Please delete this if it's not appropriate. I'm not sure I've seen anything similar here before, and it's very vague and waffly. It's posted on the chance that someone might point out some glaring error, or some related work (I'm now on holiday so will slowly be catching up on recent topics).|
one of the projects at work is an archive of astronomy data. i've just been unofficialy revising the preliminary design, prior to review.
the archive stores/provides access to data and, more importantly, allows new data to be generated. the architecture is a standard three tier system - presentation and resources sandwiching the "business logic".
the business logic assumes something that could be called a model, or an ontology, or a type system (as far as i can see). for example, two spectra may have different units (energy and wavelength, say). the business layer must "know" this, so that it can do the appropriate conversion.
a more complex example - important because it introduces higher order types - is a pipeline (a series of transformations on data). users must be able to configure pipeline processing and modify existing pipelines.
one of the ways in which the archive might expose data is via an rdf ontology. this would provide a standard way for third party programs to find callibration data associated with a particular image, for example.
as far as i know there is no standard rdf ontology for astronomy data (but i haven't looked), but there is work on defining a "data model". so any model could change significantly as the archive is developed.
the obvious question, then, is how to express this information in the system design. the current approach, as far as i can tell, is that it will be implicit in the structure of the code. some parts will be reflected directly in object interfaces (eg there's likely to be an "image" interface), but other parts will not (eg no "entity" or "can-be-converted-to" interfaces).
i'm talking about objects and interfaces above because the implementation is likely to be java. however, i'm more interested here in the "best" solution for this isolated problem.
an alternative approach would be to make the model completely explicit. this would make the generation of rdf simpler (but is this a presentation layer concern?). the question then becomes, i think, how to map the model to the type system.
(one reason why i don't think this is the current approach is that the business layer may use ejbs, which are fairly heavweight (i believe) - the ejb infrastructure helps implement distributed processing and transactions).
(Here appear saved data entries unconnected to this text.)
(** ** One term *)

(** C6.  One call of [chudnovsky_iteration_gmp] on a store in which the
    accumulator [pi] and the scratch variable [aux] are not aliases of each
    other nor of the three dependencies, and in which [dep_b] is not zero,
    returns; afterwards [pi] holds its old value plus
    [dep_a * dep_c / dep_b], and [dep_a], [dep_b] and [dep_c] hold the values
    they had. *)
Theorem chudnovsky_iteration_gmp_adds_term
    (pi dep_a dep_b dep_c aux : Var.t) (n : Z) (s : store) :
  aux <> pi -> aux <> dep_a -> aux <> dep_b -> aux <> dep_c ->
  pi <> dep_a -> pi <> dep_b -> pi <> dep_c ->
  ~ (s dep_b == 0)%Q ->
  exists s',
    chudnovsky_iteration_gmp pi n dep_a dep_b dep_c aux s = Ok s'
    /\ s' pi = (s pi + s dep_a * s dep_c / s dep_b)%Q
    /\ s' dep_a = s dep_a /\ s' dep_b = s dep_b /\ s' dep_c = s dep_c.
Proof.
  intros Hap Haa Hab Hac Hpa Hpb Hpc Hb.
  assert (Hpa' : pi <> aux) by congruence.
  unfold chudnovsky_iteration_gmp, mpf_div, mpf_mul, mpf_add. cbv zeta.
  rewrite (upd_other _ aux dep_b) by assumption.
  rewrite (Qis_zero_false _ Hb). simpl.
  eexists. split; [reflexivity|].
  repeat (rewrite upd_same || rewrite upd_other by assumption).
  repeat split; reflexivity.
Qed.

Lemma chudnovsky_iteration_gmp_adds_term_witness :
  exists s',
    chudnovsky_iteration_gmp Var.local_thread_pi 0
      Var.dep_a Var.dep_b Var.dep_c Var.aux
      (upd (upd (upd empty_store Var.dep_a 1) Var.dep_b 1) Var.dep_c 3) = Ok s'
    /\ s' Var.local_thread_pi = (0 + 1 * 3 / 1)%Q.
Proof.
  destruct (chudnovsky_iteration_gmp_adds_term
              Var.local_thread_pi Var.dep_a Var.dep_b Var.dep_c Var.aux 0
              (upd (upd (upd empty_store Var.dep_a 1) Var.dep_b 1) Var.dep_c 3))
    as (s' & Hrun & Hpi & _); try discriminate.
  exists s'. split; [exact Hrun | exact Hpi].
Defined.

(** ** Block partition *)

Lemma block_size_exact (num_iterations num_procs : Z) :
  1 <= num_iterations -> 1 <= num_procs ->
  num_iterations + num_procs <= CInt.INT_MAX ->
  block_size num_iterations num_procs
  = (num_iterations + num_procs - 1) / num_procs.
Proof.
  intros Hi Hp Hmax. unfold block_size.
  unfold CInt.INT_MAX in Hmax.
  rewrite CIntFacts.add_exact
    by (unfold CInt.in_range, CInt.INT_MIN, CInt.INT_MAX; lia).
  rewrite CIntFacts.sub_exact
    by (unfold CInt.in_range, CInt.INT_MIN, CInt.INT_MAX; lia).
  apply CIntFacts.div_exact; unfold CInt.INT_MAX; lia.
Qed.
(** * pdf-logo: the detection-and-redaction pipeline of [apps/api/src/processor.js]
    and the jobs API of [apps/api/src/index.js]

    A shallow embedding of the processor: JavaScript numbers, the geometry
    mapper, the edge-map matcher, the footer band locator, the template
    library, the fill colour sampler, the replacement banner, the vision
    probe adapter and the per-page decision and audit engine of
    [processPdf]; and of the job store and the routes that run the
    processor; followed by the properties proved about them.

    Modelling conventions.
    - A JavaScript number is a [num]: [NaN], the two infinities, or a finite
      value carried as an exact rational.  Rounding of IEEE doubles and the
      sign of zero are not modelled; comparisons, [Math.max]/[Math.min] and
      the propagation of [NaN] are.
    - Pixel sizes, coordinates of the matcher, byte buffers and the page
      counts of a document are integers ([Z]); the page limits of the
      configuration are numbers, as [Number] leaves them; typed arrays are
      lists whose out-of-range reads give [undefined] ([None]).
    - What the processor obtains from its collaborators (the file system,
      sharp, pdf-lib, pdf.js, the HTTP classifier, [JSON.parse]) is an input
      of the model; so are, for the routes, the request, the identifier and
      the clock. *)

From Stdlib Require Import ZArith QArith Qminmax Qround Qabs Lia Lqa List String Ascii Bool.
From Stdlib Require DecimalString.
Import ListNotations.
at first, objects seem like a nice approach. however, there seems to be a mismatch between "things" and "relations" (objects and methods?). if the possible transformations on an entity are reflected by its methods, how do i describe a pipeline (a series of method calls)? i can see two solutions: either make processes objects too (which means that methods end up with vague generic names) or use a language in which methods are first-class (maybe multimethods in clos?).
a related question is how the language's type system should be used. should it directly reflect the model, or should it reflect the meta-information in the model (entity, relation, etc). i think subtyping allows the two to be combined, but restricting the use of a type system to a meta-role might allow more dynamic code in some languages (it would be easier to create new types at runtime).
maybe there is a middle ground, with higher level types in the ontology (kinds of things?) being associated with objects, and lower level types associated with instances. this might allow the low-level details to be defined separately (eg in an xml document). "simple" changes to the ontology of the system would be reflected by changes only in the document.
finally, if the model/ontology were somehow explicit, how would that information be used in the business layer? the standard oo approach is to place processing in the appropriate class, but i'm worried that this will be more vulnerable to changes in the model. a data driven approach (where the model is the data) might be more robust? and how does the system do reasoning about the information? is this done (in an oo implementation) by the superclasses that represent meta-information?